[Start of section]

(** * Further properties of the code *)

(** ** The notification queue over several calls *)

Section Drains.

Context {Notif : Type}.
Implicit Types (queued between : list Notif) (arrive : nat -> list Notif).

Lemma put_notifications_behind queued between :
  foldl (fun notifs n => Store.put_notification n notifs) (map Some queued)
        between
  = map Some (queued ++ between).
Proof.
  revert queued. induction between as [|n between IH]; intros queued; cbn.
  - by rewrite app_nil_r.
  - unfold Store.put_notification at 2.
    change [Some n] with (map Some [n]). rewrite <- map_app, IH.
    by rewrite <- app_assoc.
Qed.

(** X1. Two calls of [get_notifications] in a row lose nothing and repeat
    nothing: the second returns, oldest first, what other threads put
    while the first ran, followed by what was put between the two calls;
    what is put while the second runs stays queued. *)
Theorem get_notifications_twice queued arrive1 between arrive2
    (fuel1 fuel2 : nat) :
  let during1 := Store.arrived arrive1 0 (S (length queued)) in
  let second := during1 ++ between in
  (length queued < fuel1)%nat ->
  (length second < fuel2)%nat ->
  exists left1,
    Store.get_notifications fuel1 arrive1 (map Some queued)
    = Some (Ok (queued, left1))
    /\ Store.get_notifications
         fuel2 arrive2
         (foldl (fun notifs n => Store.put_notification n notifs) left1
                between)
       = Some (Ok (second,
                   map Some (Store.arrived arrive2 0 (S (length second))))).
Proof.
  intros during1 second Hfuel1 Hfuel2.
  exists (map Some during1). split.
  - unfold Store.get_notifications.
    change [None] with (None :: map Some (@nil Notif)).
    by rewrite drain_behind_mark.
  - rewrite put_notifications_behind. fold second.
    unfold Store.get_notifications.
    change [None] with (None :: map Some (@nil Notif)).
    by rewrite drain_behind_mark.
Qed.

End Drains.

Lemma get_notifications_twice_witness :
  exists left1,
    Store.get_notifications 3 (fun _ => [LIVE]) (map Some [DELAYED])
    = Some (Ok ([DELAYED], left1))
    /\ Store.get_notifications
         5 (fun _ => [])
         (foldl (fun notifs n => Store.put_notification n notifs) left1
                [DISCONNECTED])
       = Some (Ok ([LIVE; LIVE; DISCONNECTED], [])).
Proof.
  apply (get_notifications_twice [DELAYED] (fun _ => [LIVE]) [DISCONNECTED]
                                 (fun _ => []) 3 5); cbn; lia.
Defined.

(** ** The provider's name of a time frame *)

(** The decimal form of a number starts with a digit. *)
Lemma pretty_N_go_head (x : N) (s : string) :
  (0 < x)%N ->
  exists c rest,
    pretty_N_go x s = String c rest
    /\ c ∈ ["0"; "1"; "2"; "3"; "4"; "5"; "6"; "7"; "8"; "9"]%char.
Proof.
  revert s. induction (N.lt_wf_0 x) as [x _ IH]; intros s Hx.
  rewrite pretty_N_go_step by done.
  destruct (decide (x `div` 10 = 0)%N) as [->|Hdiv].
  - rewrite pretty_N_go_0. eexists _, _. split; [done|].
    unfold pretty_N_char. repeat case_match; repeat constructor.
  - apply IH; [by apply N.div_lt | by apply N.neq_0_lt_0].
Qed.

[End of section]
[Start of section]

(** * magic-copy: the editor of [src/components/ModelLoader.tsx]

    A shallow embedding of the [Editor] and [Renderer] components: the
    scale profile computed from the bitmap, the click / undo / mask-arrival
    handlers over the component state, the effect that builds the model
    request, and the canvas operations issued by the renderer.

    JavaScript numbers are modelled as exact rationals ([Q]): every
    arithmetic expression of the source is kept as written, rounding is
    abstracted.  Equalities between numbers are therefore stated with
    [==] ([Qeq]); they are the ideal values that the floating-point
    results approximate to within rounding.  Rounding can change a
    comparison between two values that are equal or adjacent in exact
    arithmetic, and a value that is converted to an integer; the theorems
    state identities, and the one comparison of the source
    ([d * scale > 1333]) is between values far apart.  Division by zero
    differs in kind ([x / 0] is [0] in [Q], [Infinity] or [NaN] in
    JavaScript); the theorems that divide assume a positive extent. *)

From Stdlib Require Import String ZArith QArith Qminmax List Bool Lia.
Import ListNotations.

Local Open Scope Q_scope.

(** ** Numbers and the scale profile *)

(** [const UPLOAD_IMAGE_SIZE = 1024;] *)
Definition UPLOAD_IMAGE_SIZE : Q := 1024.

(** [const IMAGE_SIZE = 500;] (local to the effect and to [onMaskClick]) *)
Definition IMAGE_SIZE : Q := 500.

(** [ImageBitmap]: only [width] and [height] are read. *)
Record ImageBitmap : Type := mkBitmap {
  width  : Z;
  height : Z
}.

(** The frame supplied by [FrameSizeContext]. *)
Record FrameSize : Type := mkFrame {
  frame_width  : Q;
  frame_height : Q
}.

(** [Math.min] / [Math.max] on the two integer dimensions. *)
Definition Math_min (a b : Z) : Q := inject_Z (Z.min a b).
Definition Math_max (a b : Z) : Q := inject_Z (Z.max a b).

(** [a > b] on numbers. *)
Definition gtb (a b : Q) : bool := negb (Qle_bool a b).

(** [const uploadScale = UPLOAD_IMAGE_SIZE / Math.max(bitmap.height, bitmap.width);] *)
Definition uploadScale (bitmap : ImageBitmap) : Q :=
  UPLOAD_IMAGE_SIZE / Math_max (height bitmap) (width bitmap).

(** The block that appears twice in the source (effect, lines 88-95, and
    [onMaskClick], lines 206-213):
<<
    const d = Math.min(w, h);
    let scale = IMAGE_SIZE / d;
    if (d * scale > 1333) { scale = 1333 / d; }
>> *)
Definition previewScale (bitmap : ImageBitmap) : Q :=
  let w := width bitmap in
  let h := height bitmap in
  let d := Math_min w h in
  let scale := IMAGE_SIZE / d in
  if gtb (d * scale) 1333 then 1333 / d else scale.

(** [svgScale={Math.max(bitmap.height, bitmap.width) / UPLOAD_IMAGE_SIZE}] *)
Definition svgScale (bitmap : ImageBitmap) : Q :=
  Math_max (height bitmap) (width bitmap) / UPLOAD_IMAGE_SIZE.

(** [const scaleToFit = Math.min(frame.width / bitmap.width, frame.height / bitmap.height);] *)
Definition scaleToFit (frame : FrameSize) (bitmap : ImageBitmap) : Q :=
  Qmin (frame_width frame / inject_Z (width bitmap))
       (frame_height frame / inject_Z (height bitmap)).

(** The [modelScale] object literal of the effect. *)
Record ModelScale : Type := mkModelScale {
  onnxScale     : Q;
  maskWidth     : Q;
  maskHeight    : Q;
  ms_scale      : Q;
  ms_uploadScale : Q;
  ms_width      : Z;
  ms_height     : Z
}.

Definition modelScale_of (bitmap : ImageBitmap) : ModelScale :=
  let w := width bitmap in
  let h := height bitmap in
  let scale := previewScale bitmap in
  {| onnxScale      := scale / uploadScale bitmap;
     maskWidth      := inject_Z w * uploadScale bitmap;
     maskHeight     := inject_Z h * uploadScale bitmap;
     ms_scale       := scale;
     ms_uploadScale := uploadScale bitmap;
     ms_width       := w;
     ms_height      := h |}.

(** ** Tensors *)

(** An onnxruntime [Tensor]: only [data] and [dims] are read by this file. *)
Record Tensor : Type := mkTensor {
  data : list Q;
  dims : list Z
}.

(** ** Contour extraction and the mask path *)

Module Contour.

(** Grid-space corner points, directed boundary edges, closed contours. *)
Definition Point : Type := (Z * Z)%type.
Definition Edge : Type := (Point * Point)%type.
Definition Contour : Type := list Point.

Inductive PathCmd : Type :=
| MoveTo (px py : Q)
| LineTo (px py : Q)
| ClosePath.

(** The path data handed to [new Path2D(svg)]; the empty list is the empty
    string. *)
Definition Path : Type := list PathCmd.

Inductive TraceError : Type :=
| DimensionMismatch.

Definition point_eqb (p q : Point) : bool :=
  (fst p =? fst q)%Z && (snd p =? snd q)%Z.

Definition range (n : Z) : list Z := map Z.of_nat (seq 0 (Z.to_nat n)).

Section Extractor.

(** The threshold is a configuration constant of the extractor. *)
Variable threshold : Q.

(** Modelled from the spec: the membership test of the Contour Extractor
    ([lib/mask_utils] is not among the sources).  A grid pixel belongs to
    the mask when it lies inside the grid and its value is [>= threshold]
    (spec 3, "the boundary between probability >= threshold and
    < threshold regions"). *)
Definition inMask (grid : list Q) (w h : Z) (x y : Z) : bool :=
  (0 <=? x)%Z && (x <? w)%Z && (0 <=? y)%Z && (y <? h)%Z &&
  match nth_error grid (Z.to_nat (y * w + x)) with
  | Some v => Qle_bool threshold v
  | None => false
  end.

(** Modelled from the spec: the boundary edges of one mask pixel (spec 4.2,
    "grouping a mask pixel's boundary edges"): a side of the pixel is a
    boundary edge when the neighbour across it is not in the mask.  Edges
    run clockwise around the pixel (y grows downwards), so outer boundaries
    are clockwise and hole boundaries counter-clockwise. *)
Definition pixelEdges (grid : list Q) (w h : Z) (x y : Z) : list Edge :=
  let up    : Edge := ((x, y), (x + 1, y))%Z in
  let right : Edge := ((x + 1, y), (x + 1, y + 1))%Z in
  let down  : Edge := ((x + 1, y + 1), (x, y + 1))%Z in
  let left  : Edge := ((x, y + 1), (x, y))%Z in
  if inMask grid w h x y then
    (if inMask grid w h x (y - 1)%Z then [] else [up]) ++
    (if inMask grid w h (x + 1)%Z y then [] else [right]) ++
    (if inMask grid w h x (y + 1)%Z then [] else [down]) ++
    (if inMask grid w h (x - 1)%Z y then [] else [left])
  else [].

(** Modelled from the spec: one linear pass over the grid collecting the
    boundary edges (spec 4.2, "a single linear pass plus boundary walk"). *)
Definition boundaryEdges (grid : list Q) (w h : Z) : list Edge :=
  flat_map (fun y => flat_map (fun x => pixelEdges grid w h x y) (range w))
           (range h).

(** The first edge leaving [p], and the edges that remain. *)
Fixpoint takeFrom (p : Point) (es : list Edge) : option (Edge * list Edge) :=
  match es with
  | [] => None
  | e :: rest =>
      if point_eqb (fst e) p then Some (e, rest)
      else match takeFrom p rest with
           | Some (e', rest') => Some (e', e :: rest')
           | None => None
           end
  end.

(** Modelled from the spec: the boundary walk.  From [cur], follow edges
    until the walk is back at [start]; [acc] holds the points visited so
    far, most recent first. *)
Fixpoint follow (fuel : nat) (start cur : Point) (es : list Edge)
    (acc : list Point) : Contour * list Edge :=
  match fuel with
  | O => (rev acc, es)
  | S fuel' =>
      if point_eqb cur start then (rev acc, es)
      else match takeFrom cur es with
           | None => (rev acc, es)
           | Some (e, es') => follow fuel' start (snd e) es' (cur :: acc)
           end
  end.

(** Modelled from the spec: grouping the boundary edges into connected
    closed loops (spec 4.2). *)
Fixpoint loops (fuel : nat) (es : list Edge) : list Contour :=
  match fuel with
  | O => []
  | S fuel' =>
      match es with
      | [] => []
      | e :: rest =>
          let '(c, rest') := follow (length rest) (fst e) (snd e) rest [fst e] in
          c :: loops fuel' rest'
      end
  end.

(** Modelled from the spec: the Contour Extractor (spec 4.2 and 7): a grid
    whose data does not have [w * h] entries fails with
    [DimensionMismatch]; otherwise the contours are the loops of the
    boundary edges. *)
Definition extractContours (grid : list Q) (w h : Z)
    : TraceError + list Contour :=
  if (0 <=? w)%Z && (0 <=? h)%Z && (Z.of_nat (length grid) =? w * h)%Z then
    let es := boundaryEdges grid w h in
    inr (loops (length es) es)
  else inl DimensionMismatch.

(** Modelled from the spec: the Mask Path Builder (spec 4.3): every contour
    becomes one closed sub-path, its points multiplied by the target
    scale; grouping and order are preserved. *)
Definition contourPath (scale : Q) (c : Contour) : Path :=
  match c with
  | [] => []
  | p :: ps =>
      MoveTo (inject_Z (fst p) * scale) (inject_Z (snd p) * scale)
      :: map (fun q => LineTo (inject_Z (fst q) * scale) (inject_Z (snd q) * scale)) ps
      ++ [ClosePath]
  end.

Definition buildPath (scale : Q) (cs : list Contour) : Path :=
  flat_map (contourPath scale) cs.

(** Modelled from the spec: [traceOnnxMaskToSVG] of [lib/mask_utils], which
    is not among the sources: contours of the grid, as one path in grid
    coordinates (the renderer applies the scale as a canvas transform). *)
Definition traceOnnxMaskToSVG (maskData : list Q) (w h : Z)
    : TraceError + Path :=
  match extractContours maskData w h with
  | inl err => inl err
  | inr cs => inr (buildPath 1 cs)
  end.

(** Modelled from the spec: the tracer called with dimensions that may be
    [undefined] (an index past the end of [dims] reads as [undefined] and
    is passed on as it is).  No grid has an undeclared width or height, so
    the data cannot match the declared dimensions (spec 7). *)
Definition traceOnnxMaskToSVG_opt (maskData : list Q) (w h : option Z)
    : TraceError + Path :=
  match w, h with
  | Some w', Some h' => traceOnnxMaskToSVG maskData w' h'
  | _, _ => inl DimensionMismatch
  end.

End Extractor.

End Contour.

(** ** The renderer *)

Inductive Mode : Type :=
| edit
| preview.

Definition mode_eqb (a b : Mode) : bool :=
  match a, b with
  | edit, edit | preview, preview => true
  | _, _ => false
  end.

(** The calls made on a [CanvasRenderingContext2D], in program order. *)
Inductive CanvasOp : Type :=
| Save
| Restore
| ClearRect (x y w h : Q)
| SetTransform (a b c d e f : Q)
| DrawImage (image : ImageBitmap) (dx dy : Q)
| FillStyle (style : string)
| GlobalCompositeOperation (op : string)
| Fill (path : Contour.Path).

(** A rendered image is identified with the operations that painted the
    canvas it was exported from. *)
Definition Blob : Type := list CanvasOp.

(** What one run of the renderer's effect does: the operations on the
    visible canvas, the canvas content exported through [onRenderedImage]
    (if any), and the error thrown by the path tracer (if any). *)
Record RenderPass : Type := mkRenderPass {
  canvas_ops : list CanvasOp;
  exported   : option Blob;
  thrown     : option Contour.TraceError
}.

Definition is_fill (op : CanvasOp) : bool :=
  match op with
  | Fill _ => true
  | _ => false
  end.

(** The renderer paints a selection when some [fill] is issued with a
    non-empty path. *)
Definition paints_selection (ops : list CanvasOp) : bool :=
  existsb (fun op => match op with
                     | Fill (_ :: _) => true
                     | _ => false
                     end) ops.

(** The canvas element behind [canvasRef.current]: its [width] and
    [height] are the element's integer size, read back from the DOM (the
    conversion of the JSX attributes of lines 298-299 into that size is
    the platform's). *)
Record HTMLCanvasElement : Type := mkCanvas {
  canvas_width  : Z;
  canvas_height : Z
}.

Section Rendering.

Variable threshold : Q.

[End of section]
[Start of section]

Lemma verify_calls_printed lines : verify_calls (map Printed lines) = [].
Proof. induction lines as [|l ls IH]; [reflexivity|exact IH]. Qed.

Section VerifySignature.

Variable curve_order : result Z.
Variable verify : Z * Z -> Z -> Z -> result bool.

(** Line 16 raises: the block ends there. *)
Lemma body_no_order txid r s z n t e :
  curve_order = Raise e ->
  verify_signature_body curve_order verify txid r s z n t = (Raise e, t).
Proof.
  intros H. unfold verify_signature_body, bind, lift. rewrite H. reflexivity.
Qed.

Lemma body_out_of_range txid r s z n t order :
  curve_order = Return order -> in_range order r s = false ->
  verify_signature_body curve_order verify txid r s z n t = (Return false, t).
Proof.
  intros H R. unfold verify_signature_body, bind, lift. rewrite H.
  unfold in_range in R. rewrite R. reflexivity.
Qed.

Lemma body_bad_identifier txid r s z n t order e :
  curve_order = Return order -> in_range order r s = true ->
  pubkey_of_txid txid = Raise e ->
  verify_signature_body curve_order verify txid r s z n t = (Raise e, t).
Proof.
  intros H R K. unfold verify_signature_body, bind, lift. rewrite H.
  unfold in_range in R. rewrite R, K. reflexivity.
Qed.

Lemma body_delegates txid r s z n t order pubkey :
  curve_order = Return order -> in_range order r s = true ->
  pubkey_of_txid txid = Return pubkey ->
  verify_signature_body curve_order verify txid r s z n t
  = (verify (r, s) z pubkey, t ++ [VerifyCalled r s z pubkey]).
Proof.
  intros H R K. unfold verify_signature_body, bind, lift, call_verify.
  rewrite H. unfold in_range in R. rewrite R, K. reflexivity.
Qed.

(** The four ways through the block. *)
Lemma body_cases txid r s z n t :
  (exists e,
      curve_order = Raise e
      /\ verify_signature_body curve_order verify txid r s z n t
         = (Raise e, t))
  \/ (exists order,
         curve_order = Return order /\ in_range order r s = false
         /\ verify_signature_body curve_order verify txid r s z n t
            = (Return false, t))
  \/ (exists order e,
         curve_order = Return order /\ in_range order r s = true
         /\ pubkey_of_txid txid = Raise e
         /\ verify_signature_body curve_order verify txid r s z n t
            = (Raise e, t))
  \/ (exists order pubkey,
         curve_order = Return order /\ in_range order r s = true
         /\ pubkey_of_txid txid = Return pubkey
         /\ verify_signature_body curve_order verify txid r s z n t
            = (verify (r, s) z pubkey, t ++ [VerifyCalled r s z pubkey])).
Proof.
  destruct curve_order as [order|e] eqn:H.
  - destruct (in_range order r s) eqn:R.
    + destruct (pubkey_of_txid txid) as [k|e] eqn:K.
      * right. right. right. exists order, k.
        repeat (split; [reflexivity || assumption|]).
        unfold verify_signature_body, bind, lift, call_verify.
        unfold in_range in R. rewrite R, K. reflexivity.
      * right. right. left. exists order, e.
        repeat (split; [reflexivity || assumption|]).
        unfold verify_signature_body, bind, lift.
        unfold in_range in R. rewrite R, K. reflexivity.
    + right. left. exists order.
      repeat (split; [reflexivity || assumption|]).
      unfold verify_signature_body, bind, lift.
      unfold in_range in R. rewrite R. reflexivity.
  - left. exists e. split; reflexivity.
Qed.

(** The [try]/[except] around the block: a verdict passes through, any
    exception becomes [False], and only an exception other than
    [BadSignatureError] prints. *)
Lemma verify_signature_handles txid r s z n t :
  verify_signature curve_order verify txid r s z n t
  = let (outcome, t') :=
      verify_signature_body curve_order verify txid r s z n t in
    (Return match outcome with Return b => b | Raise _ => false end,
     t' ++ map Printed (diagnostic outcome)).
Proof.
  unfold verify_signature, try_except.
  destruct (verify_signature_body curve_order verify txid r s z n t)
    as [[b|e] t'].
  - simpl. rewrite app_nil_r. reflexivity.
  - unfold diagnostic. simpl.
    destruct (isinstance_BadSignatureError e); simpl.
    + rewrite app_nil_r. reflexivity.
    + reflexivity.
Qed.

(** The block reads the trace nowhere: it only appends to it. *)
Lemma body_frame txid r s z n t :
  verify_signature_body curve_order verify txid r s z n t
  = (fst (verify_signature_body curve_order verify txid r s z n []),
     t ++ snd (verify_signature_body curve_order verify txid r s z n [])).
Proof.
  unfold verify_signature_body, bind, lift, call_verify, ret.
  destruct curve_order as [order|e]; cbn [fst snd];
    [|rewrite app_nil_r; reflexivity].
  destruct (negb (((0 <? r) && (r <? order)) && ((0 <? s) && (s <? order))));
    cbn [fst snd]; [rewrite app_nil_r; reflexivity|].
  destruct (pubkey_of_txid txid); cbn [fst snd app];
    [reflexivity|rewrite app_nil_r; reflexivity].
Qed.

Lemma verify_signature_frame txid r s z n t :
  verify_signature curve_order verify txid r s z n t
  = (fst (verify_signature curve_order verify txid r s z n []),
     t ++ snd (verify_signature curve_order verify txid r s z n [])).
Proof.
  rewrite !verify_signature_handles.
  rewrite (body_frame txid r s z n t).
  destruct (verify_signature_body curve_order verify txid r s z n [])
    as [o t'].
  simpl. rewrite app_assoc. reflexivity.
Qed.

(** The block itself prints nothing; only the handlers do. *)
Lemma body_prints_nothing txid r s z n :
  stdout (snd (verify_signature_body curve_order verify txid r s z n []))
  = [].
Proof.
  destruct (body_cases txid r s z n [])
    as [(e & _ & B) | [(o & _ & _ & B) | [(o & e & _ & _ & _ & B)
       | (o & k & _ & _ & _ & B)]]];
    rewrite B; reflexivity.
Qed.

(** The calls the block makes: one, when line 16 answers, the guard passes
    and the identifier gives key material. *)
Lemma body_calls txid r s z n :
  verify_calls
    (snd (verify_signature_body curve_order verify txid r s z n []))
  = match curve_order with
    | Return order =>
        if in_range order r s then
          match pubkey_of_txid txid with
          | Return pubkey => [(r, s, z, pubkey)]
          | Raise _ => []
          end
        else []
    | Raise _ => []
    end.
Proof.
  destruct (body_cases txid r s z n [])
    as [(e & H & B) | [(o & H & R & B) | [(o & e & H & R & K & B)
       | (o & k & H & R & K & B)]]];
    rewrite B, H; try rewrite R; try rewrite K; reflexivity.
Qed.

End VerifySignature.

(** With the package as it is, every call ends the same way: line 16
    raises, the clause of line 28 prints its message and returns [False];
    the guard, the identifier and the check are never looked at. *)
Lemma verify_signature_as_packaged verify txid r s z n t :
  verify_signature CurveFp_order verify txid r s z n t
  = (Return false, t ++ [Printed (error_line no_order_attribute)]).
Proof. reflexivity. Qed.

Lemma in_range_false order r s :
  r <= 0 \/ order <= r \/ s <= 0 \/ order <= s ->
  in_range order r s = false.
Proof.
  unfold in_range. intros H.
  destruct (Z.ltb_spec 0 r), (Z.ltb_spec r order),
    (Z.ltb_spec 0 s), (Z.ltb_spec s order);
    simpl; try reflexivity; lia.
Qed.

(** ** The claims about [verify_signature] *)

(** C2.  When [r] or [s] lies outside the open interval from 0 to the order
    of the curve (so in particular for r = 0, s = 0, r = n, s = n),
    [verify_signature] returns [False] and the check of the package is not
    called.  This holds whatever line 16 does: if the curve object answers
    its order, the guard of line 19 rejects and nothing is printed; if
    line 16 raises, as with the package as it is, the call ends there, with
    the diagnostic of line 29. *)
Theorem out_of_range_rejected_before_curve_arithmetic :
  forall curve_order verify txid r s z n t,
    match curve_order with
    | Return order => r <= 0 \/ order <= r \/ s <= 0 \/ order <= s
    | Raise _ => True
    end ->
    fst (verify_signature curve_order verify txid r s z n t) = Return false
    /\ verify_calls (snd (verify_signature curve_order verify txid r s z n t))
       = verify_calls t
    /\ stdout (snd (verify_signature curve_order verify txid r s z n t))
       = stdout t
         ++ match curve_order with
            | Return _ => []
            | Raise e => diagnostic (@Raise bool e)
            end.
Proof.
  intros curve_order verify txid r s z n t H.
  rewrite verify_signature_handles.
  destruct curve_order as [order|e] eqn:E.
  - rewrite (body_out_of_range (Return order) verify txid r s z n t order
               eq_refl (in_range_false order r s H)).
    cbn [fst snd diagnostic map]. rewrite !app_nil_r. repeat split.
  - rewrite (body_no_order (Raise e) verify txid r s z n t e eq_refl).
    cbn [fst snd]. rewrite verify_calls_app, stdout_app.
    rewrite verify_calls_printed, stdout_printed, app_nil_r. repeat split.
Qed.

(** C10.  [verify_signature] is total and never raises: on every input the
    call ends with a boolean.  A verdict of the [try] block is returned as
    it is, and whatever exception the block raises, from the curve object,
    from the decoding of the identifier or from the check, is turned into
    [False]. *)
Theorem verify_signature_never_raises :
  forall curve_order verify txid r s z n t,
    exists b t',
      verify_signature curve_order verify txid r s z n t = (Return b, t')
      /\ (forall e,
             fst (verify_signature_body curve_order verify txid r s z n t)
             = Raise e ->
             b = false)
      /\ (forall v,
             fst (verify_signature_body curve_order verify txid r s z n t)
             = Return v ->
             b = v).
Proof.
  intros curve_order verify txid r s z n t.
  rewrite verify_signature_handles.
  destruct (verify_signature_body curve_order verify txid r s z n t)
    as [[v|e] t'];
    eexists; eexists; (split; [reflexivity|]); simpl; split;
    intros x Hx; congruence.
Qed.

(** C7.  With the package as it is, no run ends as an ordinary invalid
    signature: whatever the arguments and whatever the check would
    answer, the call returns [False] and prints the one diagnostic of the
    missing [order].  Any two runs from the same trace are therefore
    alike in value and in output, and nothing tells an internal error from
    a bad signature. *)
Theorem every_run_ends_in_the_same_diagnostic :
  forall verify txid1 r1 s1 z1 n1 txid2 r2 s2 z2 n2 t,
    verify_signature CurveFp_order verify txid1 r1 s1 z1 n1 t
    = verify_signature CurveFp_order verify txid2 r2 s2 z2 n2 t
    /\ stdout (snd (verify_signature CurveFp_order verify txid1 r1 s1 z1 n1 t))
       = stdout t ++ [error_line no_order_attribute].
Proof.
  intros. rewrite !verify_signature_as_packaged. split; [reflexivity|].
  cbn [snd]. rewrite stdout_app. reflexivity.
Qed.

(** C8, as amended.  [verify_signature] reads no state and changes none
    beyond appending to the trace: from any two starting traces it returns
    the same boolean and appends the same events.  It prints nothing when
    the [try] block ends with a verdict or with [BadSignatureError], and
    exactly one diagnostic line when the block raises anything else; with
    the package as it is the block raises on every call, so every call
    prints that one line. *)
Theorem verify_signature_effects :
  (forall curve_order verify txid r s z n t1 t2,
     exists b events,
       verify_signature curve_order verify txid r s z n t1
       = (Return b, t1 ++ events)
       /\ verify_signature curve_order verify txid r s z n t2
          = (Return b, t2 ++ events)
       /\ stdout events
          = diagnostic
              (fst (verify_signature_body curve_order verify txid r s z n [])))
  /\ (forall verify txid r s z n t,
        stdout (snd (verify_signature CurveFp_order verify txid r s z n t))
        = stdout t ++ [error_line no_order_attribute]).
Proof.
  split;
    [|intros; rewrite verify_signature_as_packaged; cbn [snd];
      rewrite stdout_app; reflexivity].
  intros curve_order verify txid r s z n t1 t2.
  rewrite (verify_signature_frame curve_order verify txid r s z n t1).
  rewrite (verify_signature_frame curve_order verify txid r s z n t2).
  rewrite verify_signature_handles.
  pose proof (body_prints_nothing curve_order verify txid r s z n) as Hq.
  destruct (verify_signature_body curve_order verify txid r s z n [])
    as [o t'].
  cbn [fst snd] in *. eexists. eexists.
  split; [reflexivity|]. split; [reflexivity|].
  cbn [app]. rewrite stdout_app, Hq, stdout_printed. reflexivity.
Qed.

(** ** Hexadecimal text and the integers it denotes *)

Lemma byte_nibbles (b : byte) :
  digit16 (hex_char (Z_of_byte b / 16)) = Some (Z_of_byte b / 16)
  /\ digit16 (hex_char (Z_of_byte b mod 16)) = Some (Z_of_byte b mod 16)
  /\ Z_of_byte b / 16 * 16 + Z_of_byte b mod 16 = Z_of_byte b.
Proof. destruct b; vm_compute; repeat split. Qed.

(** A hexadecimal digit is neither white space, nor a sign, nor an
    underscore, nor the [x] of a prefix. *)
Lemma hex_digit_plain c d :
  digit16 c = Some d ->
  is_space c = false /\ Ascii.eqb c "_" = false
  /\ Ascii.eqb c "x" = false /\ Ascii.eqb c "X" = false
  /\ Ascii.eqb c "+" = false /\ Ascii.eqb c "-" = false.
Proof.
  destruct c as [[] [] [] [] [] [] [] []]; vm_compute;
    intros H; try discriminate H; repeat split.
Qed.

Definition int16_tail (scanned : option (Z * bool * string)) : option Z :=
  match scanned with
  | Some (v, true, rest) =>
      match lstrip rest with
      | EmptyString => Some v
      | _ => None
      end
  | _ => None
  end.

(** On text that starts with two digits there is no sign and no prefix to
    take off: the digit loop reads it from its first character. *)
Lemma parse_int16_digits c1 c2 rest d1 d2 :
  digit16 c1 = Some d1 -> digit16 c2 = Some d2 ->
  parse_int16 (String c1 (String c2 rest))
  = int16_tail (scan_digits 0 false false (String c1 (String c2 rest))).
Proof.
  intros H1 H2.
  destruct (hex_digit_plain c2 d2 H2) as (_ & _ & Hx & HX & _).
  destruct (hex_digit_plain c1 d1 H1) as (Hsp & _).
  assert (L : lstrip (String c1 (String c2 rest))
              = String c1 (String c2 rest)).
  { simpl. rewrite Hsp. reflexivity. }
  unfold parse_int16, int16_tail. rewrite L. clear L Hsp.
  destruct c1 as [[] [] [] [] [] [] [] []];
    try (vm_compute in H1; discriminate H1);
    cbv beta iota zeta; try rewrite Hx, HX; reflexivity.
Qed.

[End of section]

#### [DESCRIPTION OF THE TASK]
From the records above, transcribe exactly the run of lines that opens with the line holding "(** * Further properties of the code *)" and closes with the line holding "Lemma put_notifications_behind queued", both included.

#### [EXERCISE ANSWER]
(** * Further properties of the code *)

(** ** The notification queue over several calls *)

Section Drains.

Context {Notif : Type}.
Implicit Types (queued between : list Notif) (arrive : nat -> list Notif).

Lemma put_notifications_behind queued between :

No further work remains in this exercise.